Saved entries
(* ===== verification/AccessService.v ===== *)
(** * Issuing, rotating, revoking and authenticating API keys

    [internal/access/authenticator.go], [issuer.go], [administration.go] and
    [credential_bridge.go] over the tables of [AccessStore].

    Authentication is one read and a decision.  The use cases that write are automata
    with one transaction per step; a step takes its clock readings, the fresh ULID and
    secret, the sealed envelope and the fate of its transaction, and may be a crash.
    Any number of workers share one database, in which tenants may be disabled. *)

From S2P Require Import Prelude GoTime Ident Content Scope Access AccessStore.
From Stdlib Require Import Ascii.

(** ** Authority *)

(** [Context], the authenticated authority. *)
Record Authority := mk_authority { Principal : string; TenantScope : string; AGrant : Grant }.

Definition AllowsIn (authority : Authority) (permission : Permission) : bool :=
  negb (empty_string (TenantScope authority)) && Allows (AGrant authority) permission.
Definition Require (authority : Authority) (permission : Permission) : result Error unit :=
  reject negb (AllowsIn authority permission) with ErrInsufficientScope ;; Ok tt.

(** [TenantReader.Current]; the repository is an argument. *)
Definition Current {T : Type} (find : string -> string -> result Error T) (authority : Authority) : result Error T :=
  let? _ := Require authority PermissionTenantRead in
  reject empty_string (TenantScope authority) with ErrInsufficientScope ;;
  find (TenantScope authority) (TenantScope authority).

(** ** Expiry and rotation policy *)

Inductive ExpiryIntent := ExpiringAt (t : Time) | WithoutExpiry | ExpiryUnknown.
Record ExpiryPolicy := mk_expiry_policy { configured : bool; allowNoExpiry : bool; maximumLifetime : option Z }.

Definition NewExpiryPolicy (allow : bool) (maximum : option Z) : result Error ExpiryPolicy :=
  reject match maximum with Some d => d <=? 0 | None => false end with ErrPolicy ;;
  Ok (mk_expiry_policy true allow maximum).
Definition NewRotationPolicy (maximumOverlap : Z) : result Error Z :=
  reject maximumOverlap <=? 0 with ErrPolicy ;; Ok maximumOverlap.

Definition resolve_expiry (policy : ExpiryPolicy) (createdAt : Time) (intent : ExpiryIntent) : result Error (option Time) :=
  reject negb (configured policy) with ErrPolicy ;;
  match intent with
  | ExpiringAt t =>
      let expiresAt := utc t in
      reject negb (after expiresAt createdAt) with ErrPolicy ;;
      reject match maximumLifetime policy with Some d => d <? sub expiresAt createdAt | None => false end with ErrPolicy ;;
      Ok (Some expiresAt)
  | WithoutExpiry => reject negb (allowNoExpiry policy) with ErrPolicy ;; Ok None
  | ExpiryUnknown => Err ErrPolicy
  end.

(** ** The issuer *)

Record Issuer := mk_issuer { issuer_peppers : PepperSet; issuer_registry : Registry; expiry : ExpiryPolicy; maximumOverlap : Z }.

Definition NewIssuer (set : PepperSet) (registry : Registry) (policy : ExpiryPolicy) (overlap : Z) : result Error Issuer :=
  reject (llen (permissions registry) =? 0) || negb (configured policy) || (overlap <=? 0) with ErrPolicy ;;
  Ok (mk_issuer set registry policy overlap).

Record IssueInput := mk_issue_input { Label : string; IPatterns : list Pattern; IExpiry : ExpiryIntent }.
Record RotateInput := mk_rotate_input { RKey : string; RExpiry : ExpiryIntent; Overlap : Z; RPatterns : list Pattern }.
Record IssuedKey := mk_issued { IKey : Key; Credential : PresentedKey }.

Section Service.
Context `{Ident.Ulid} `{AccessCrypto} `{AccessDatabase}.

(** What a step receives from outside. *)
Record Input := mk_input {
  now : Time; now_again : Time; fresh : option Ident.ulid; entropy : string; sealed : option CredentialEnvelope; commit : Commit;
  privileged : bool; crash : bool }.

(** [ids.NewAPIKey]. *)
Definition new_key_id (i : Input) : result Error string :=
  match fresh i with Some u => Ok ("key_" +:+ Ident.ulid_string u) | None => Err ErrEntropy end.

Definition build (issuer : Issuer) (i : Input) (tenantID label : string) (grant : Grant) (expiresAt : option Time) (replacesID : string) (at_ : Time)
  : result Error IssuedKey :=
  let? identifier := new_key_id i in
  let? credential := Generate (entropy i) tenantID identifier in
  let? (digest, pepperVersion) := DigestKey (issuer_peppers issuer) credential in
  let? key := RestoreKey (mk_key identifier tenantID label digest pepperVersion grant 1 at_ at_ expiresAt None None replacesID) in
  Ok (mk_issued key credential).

==

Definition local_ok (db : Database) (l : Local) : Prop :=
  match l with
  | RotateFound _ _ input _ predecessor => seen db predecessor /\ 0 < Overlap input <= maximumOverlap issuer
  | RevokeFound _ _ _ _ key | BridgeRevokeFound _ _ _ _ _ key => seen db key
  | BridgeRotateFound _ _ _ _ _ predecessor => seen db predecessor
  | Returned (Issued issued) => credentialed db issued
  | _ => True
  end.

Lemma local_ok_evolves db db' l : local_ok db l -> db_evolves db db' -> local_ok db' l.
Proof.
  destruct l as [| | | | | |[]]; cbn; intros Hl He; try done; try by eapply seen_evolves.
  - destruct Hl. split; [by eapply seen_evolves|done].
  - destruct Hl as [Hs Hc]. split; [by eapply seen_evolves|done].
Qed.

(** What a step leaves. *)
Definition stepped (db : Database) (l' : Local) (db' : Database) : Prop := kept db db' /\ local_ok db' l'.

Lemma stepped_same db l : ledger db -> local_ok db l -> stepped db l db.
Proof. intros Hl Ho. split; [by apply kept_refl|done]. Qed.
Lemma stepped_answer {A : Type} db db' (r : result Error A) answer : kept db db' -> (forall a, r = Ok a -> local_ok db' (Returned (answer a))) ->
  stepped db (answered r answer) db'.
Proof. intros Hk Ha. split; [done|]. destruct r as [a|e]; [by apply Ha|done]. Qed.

* * *

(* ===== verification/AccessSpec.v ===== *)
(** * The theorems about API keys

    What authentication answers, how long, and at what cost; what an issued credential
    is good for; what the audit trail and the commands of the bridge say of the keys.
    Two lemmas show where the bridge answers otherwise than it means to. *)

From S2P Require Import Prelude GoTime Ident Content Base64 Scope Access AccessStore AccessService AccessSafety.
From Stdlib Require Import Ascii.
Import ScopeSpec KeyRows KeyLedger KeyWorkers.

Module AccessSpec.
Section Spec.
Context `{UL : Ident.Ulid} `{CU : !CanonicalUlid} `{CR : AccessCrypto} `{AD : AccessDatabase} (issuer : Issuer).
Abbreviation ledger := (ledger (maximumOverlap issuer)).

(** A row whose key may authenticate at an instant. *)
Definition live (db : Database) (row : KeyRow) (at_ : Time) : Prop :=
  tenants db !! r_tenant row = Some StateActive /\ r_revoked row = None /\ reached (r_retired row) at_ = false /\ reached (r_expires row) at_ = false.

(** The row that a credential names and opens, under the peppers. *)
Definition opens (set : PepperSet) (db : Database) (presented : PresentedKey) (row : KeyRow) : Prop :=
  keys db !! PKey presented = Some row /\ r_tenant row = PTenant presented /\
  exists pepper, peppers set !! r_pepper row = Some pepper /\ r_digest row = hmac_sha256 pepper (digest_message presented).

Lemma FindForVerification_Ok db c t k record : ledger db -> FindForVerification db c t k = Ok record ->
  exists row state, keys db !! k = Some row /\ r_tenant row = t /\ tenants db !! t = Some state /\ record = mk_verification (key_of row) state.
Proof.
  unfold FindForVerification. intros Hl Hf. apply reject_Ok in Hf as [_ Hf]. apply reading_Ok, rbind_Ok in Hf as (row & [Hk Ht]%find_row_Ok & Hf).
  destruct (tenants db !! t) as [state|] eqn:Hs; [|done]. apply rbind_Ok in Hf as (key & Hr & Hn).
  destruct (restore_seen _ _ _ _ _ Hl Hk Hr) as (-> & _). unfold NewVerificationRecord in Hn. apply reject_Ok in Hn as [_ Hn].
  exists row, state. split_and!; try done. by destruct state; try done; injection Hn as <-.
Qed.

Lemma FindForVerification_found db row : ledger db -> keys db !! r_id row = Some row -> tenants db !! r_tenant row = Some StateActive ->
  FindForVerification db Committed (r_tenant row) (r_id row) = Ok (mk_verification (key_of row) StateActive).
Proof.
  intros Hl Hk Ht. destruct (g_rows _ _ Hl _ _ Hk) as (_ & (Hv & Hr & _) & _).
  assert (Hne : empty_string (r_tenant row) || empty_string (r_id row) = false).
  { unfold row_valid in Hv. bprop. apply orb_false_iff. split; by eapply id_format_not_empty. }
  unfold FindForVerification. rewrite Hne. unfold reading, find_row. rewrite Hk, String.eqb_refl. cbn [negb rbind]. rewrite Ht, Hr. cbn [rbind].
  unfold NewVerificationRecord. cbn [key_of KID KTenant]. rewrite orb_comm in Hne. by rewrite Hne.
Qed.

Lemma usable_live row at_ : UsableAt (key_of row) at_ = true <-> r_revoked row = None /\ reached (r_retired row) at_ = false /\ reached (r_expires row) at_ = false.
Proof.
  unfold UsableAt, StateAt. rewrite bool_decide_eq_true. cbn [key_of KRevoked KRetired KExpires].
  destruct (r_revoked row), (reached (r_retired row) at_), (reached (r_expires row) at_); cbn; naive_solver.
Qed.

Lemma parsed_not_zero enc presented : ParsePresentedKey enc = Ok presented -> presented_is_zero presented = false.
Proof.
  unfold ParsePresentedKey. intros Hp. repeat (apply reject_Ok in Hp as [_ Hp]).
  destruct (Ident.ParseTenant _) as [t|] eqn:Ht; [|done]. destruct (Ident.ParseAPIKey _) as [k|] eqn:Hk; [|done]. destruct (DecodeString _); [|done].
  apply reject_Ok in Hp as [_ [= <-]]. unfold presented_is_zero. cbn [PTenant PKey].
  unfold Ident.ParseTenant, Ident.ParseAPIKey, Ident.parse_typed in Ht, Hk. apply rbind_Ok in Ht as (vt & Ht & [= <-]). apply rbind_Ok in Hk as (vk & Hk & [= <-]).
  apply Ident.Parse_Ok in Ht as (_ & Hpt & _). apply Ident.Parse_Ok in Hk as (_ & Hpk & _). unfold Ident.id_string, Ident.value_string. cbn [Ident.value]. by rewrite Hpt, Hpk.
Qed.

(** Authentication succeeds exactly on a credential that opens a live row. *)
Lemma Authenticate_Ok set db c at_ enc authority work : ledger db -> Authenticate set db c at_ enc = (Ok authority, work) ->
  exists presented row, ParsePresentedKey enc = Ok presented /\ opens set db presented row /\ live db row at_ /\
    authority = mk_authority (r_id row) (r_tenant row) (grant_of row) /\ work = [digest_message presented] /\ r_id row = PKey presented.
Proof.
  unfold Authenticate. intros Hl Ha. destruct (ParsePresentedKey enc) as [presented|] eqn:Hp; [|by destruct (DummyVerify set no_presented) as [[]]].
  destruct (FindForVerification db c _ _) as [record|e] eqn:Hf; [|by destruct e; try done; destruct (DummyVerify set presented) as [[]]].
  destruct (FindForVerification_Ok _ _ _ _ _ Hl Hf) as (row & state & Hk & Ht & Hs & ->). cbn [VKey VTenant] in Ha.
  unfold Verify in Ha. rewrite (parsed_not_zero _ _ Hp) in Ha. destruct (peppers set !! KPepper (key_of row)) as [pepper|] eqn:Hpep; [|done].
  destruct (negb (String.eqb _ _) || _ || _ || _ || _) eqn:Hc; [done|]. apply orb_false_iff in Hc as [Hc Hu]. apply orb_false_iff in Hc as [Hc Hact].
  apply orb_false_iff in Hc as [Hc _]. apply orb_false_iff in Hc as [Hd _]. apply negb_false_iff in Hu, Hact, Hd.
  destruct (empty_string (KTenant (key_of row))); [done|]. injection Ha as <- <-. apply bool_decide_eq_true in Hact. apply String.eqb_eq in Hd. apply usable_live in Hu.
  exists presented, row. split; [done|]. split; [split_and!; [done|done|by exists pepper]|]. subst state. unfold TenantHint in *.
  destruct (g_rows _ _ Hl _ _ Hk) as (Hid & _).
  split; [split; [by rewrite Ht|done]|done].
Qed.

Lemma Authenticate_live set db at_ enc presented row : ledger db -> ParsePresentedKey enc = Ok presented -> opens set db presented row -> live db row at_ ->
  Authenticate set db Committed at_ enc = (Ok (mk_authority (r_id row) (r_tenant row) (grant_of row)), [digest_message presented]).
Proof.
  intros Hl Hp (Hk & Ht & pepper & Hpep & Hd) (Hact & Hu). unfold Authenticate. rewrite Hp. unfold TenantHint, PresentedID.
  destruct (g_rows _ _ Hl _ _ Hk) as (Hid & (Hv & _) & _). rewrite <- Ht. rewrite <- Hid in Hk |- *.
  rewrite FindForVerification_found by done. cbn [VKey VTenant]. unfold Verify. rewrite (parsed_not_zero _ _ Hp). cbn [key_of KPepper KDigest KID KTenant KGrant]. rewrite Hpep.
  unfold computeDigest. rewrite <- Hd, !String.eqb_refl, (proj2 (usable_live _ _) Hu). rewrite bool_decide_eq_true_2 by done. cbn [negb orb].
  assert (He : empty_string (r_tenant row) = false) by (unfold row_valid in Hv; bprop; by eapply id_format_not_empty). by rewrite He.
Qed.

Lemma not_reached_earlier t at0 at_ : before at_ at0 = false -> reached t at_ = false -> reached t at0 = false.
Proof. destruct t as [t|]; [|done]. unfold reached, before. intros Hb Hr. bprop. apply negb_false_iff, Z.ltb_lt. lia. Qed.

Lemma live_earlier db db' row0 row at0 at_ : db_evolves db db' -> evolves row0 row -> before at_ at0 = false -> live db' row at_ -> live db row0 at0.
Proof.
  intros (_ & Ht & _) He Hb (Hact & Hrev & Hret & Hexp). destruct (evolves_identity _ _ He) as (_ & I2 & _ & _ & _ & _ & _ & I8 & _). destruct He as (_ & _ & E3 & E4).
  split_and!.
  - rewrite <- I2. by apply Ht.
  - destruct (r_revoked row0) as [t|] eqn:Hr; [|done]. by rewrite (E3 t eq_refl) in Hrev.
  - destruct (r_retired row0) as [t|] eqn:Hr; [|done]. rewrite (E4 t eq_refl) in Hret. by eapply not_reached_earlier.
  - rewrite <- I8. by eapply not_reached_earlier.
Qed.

* AIM OF THE EXERCISE
I'd like the lines above from the one with "ErrPolicy ;; Ok None" up to and including the one with "Definition NewIssuer (set" copied exactly, with no other lines.

* WRITTEN SOLUTION
  | WithoutExpiry => reject negb (allowNoExpiry policy) with ErrPolicy ;; Ok None
  | ExpiryUnknown => Err ErrPolicy
  end.

(** ** The issuer *)

Record Issuer := mk_issuer { issuer_peppers : PepperSet; issuer_registry : Registry; expiry : ExpiryPolicy; maximumOverlap : Z }.

Definition NewIssuer (set : PepperSet) (registry : Registry) (policy : ExpiryPolicy) (overlap : Z) : result Error Issuer :=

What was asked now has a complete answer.